▶ TASK ITEM: When you reach the line containing "Definition positive_chars (m" in the records below, start copying exactly, and stop once you have copied the line containing "Infinity false =>".

▶ DATA LISTING:
☆ ☆ ☆ ☆

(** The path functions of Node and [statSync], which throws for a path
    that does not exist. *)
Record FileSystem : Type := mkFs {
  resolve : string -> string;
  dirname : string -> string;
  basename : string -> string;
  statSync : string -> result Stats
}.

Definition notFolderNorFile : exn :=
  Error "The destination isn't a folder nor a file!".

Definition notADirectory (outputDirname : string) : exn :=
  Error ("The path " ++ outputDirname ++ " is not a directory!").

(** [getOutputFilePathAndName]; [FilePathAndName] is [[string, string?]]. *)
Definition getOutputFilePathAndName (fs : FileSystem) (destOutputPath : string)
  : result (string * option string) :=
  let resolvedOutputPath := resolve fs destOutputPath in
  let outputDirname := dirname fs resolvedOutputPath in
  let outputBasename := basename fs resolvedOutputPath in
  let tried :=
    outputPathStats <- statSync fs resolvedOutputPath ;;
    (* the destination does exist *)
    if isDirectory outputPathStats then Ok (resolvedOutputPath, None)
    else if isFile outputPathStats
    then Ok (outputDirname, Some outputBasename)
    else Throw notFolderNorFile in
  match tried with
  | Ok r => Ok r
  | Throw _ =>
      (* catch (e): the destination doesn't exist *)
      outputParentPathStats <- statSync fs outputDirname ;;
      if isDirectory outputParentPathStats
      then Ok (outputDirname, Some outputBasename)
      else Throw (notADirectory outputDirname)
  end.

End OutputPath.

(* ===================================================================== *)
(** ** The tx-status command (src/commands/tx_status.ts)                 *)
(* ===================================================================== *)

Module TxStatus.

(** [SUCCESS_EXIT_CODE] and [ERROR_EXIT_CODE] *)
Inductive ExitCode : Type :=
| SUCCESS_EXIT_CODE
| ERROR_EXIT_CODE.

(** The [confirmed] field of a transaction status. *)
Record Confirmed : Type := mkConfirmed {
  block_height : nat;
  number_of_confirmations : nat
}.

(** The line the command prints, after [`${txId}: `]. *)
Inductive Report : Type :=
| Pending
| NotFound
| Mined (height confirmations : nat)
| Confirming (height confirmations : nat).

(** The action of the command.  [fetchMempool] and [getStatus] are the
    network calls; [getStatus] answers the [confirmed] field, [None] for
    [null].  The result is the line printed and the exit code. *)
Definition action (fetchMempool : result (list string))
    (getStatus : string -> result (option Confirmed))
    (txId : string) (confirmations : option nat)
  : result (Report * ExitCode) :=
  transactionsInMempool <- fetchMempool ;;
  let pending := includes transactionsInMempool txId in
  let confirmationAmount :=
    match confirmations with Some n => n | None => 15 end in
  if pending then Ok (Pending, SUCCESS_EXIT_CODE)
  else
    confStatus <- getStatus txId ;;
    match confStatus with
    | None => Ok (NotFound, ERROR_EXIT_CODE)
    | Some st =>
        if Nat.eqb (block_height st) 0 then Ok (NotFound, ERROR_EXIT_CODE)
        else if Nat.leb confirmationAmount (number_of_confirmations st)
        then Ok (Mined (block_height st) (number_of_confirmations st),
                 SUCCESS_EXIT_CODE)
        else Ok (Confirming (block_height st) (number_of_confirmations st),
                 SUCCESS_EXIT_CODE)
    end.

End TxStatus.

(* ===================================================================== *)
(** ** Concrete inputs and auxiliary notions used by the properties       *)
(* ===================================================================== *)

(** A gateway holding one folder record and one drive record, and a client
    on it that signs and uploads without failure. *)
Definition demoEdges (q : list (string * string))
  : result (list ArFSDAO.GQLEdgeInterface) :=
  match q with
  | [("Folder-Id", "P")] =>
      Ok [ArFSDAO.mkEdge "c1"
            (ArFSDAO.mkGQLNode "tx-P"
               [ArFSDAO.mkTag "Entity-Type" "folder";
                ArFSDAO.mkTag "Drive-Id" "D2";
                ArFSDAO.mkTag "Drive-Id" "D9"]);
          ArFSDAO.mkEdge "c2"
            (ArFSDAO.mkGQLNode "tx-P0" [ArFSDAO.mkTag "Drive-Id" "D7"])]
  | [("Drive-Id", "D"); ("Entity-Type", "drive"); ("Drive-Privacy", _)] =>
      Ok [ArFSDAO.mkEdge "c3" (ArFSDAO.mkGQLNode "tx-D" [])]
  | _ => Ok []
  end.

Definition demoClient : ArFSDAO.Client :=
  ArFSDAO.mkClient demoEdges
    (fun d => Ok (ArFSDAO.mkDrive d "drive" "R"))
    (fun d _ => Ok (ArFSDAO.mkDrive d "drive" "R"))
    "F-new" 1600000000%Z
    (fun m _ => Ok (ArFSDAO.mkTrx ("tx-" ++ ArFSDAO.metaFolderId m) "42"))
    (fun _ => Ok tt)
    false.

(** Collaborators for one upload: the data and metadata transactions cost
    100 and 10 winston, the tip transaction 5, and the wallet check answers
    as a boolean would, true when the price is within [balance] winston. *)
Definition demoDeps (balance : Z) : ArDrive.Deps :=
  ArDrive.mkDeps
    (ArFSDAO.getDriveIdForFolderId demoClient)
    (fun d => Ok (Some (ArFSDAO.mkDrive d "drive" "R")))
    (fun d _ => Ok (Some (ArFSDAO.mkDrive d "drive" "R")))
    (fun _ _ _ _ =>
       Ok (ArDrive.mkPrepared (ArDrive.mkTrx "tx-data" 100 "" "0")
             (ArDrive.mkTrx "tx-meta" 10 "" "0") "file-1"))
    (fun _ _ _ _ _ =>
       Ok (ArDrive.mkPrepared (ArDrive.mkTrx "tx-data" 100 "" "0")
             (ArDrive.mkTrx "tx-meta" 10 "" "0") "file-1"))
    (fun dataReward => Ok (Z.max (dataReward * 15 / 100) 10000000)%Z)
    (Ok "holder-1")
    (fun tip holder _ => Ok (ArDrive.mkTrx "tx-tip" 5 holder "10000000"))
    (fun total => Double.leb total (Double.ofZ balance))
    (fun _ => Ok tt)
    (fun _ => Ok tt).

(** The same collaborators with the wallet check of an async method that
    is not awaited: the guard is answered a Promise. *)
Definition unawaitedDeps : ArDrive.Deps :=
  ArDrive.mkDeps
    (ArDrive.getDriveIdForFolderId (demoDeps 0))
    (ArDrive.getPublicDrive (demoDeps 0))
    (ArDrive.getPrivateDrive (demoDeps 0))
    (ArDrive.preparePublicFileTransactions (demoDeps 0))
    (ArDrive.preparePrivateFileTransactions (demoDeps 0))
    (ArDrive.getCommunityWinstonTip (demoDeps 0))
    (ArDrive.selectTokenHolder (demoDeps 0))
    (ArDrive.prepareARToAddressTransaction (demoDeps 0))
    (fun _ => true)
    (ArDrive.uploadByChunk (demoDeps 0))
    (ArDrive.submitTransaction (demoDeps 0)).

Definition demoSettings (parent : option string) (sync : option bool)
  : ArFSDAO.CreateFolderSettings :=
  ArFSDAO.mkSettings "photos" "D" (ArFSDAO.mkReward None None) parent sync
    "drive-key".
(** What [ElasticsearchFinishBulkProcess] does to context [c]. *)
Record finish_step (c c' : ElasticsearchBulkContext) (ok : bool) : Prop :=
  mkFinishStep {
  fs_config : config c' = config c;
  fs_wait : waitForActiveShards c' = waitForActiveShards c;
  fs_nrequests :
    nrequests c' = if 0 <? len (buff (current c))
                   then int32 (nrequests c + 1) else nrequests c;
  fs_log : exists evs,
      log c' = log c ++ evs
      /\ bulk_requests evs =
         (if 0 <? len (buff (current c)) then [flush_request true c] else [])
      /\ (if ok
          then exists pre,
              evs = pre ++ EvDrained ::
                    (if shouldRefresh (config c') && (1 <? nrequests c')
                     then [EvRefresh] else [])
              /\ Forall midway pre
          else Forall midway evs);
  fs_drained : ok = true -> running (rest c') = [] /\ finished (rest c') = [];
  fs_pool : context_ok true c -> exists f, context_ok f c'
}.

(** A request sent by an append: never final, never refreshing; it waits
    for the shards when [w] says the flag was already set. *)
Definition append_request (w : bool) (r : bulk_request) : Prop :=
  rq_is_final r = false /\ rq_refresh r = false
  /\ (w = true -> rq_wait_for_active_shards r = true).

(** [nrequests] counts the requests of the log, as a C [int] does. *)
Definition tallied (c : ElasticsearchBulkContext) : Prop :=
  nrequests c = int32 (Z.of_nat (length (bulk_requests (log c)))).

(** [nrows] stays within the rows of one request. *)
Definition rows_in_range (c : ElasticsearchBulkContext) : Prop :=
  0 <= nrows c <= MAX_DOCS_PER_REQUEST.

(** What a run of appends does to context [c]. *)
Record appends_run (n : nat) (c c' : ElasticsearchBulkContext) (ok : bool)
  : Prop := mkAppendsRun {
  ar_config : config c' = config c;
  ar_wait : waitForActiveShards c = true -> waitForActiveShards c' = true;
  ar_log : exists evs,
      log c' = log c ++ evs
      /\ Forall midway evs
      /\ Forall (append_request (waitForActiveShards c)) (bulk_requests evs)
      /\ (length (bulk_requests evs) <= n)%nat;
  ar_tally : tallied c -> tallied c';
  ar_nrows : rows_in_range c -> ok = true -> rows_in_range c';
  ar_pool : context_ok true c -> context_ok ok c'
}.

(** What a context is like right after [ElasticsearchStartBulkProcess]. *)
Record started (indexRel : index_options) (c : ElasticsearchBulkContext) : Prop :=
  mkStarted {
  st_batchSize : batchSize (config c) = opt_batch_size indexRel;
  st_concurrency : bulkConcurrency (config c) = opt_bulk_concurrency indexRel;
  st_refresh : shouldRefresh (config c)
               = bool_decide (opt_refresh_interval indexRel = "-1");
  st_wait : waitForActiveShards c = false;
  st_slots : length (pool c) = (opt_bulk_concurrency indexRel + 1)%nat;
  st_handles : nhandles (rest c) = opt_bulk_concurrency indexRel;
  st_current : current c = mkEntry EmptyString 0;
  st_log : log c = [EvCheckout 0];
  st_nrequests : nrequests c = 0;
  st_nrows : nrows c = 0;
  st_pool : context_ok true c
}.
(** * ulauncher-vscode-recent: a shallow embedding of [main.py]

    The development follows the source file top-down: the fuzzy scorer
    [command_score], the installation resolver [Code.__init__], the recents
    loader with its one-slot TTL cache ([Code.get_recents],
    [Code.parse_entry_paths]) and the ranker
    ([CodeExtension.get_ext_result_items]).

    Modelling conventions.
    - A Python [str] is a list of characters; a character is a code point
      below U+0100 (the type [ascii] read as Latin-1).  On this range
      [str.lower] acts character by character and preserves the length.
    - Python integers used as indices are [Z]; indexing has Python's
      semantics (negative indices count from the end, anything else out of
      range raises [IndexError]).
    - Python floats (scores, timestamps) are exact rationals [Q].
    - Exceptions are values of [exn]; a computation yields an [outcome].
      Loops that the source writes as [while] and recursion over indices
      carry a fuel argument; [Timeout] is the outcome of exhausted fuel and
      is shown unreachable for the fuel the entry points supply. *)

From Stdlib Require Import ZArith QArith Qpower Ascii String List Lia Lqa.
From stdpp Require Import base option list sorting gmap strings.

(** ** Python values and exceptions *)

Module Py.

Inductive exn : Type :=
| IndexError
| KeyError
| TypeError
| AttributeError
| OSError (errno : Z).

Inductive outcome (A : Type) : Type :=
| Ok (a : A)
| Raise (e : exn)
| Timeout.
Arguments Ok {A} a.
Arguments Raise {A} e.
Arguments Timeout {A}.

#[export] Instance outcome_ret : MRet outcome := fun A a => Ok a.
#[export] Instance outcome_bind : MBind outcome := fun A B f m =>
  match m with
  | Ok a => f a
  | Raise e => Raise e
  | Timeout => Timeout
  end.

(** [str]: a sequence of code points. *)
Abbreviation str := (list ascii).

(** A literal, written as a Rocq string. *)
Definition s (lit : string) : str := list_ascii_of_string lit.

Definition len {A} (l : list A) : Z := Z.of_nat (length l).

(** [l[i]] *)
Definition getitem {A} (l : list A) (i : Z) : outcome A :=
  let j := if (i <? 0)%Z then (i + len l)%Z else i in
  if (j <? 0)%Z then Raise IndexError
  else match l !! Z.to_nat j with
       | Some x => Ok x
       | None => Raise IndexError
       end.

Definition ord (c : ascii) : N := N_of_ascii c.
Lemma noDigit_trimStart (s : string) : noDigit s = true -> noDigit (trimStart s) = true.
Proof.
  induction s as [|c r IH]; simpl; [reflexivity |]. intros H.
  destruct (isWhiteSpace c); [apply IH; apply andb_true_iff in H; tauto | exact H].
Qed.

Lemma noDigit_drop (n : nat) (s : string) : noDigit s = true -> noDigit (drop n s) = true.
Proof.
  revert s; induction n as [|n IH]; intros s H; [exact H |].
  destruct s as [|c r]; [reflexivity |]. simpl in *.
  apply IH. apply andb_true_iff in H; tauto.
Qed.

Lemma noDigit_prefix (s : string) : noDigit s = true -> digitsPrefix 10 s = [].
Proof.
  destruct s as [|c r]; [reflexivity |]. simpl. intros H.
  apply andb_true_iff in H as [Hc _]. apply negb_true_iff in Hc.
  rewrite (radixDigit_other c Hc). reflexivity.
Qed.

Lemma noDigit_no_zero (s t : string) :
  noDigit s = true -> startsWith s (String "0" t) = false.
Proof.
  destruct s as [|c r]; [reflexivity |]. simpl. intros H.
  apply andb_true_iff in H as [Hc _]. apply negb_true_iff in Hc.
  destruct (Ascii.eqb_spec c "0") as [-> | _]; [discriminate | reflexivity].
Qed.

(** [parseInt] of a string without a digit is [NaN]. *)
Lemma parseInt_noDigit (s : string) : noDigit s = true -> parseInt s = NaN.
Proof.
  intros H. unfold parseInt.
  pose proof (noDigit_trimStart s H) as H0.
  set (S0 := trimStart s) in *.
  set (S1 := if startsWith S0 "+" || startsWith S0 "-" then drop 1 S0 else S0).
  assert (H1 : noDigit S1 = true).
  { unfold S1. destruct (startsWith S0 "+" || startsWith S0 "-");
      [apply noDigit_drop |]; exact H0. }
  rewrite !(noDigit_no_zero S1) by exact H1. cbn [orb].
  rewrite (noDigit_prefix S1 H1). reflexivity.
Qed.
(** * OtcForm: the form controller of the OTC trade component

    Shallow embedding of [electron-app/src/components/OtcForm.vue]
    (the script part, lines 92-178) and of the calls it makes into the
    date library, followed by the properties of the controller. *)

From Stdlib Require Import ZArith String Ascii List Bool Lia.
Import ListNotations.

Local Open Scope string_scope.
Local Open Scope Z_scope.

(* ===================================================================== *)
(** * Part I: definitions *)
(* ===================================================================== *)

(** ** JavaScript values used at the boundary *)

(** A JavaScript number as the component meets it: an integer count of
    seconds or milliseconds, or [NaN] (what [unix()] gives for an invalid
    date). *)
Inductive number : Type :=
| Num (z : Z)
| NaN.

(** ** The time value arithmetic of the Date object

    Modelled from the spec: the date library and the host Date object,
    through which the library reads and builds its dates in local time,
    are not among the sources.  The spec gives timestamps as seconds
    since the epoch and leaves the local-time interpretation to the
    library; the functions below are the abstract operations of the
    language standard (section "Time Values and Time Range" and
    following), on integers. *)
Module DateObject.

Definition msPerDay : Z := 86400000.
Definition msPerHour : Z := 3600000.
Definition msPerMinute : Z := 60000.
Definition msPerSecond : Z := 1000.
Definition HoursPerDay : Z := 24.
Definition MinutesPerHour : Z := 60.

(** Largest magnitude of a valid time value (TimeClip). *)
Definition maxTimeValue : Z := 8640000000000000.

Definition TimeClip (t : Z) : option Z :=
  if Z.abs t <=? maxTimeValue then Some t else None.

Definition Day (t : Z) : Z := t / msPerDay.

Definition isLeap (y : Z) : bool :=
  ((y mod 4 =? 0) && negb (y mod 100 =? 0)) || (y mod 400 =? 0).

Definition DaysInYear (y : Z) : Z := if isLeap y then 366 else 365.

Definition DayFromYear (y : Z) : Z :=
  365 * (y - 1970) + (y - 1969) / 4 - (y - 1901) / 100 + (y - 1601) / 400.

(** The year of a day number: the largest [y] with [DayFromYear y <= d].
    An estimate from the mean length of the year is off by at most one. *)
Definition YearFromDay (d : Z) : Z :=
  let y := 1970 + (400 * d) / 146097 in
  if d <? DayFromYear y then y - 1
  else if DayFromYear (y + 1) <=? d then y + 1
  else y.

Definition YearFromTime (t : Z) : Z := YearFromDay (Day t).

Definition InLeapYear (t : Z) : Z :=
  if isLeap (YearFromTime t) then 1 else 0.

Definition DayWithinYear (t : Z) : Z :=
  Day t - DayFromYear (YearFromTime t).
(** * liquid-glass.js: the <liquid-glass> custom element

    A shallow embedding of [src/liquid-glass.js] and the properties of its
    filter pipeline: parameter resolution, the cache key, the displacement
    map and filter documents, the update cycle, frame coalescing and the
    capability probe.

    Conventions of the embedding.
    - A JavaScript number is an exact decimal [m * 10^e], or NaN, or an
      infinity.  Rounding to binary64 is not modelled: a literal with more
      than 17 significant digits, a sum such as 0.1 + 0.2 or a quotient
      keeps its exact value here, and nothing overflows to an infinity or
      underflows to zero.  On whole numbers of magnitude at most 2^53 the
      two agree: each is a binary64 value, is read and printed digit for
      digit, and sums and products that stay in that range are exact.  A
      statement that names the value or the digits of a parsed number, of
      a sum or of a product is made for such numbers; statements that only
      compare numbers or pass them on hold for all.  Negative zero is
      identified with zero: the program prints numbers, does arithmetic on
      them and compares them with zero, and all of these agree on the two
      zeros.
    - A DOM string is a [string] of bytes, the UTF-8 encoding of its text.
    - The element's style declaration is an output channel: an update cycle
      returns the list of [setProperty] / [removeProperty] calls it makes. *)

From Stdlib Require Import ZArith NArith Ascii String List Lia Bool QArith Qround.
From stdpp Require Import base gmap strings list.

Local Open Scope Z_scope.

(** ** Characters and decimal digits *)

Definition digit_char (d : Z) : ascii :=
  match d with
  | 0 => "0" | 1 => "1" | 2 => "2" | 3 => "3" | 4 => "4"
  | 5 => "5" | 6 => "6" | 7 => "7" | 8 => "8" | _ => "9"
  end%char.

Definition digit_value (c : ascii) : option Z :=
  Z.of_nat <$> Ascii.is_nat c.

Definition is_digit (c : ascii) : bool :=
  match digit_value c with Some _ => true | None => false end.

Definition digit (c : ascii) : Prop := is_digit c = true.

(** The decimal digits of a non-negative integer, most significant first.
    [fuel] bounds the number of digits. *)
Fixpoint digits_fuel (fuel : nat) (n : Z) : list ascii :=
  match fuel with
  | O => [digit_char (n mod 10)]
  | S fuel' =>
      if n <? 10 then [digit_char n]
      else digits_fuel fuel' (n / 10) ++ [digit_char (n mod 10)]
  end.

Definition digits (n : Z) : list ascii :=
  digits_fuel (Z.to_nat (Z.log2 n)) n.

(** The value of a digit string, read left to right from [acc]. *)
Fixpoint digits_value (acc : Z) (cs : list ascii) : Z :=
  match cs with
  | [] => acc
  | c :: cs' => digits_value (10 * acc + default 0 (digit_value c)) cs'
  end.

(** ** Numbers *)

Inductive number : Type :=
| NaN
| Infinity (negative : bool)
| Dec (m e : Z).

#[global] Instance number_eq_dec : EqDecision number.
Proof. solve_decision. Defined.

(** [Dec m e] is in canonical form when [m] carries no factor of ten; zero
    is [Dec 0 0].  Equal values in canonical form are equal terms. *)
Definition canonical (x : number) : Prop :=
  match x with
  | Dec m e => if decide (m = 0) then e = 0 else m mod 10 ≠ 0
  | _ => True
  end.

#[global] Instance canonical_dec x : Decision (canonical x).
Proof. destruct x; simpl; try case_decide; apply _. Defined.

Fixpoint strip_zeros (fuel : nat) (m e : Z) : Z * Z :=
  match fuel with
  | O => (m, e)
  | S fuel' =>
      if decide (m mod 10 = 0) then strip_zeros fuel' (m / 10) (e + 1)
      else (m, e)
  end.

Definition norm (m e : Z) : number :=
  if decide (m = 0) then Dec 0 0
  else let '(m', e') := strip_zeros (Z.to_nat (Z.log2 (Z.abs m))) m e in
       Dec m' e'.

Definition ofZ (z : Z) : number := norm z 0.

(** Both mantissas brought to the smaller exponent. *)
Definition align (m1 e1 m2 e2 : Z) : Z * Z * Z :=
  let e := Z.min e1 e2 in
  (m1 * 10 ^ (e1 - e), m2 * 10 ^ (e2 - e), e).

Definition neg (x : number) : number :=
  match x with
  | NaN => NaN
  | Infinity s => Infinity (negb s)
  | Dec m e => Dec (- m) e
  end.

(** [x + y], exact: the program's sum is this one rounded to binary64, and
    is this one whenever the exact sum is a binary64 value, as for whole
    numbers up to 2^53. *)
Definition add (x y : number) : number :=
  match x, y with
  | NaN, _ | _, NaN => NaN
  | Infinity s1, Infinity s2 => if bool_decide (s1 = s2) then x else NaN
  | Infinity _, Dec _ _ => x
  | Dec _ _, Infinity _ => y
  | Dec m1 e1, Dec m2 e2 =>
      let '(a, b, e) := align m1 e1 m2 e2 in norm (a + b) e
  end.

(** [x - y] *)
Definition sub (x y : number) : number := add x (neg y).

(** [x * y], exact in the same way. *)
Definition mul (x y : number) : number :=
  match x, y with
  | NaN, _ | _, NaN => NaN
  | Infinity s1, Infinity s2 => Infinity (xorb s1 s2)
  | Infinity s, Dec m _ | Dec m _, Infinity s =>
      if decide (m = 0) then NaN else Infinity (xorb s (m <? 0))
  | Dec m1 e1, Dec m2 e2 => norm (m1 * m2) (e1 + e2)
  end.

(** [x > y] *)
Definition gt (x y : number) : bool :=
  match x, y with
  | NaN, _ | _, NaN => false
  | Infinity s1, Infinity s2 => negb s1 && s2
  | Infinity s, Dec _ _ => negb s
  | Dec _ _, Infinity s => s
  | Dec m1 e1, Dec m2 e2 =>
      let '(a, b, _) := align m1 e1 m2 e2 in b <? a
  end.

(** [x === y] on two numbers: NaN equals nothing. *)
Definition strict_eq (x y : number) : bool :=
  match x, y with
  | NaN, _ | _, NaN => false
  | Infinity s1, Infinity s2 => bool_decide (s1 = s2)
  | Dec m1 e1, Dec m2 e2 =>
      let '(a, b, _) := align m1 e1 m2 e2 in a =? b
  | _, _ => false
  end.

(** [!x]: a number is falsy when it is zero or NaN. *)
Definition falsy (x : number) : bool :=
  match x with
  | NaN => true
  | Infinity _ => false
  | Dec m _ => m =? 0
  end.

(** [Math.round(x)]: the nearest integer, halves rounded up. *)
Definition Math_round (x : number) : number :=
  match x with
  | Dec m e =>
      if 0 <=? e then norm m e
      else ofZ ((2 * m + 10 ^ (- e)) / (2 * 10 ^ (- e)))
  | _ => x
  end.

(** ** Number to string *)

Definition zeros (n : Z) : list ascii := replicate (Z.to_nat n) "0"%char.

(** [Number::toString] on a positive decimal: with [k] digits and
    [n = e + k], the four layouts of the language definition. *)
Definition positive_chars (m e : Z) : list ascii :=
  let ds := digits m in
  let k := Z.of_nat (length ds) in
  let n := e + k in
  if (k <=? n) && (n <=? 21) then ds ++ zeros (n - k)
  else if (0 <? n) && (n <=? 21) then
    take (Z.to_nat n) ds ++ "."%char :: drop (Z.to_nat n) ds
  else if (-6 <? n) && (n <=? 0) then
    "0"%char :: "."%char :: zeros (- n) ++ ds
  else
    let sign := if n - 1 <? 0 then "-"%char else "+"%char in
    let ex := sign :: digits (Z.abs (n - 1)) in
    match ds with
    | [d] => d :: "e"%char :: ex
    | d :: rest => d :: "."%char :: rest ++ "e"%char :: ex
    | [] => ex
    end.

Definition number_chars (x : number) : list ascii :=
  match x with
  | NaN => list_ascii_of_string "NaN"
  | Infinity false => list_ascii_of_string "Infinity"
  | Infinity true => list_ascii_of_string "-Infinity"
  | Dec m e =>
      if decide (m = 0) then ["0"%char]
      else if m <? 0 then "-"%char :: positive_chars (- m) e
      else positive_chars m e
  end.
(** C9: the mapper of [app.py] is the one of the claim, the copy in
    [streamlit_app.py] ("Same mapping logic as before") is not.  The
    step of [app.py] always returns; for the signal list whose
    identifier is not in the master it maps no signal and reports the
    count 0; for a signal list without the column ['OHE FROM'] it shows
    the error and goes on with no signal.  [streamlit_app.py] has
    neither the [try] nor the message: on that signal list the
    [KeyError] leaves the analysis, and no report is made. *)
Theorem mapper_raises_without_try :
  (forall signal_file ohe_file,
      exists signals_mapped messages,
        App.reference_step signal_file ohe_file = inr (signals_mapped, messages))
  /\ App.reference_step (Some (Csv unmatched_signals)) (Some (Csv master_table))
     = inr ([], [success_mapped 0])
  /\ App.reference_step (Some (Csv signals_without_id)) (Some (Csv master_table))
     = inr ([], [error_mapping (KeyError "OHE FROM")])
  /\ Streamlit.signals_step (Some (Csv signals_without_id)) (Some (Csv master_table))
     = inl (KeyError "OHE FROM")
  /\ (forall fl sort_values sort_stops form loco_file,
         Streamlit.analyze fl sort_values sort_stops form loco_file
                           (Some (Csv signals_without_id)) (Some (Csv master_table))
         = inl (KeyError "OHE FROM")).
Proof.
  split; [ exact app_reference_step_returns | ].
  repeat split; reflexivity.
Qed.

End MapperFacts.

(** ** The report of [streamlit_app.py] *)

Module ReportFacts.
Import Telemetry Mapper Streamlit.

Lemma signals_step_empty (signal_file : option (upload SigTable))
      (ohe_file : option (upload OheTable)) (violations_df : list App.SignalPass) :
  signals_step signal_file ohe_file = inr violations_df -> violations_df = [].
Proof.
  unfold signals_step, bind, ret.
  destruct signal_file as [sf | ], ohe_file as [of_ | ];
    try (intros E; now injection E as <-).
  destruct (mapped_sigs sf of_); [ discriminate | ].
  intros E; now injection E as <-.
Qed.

☆ ☆ ☆ ☆

▶ SOLUTION FOR THIS EXERCISE:
Definition positive_chars (m e : Z) : list ascii :=
  let ds := digits m in
  let k := Z.of_nat (length ds) in
  let n := e + k in
  if (k <=? n) && (n <=? 21) then ds ++ zeros (n - k)
  else if (0 <? n) && (n <=? 21) then
    take (Z.to_nat n) ds ++ "."%char :: drop (Z.to_nat n) ds
  else if (-6 <? n) && (n <=? 0) then
    "0"%char :: "."%char :: zeros (- n) ++ ds
  else
    let sign := if n - 1 <? 0 then "-"%char else "+"%char in
    let ex := sign :: digits (Z.abs (n - 1)) in
    match ds with
    | [d] => d :: "e"%char :: ex
    | d :: rest => d :: "."%char :: rest ++ "e"%char :: ex
    | [] => ex
    end.

Definition number_chars (x : number) : list ascii :=
  match x with
  | NaN => list_ascii_of_string "NaN"
  | Infinity false => list_ascii_of_string "Infinity"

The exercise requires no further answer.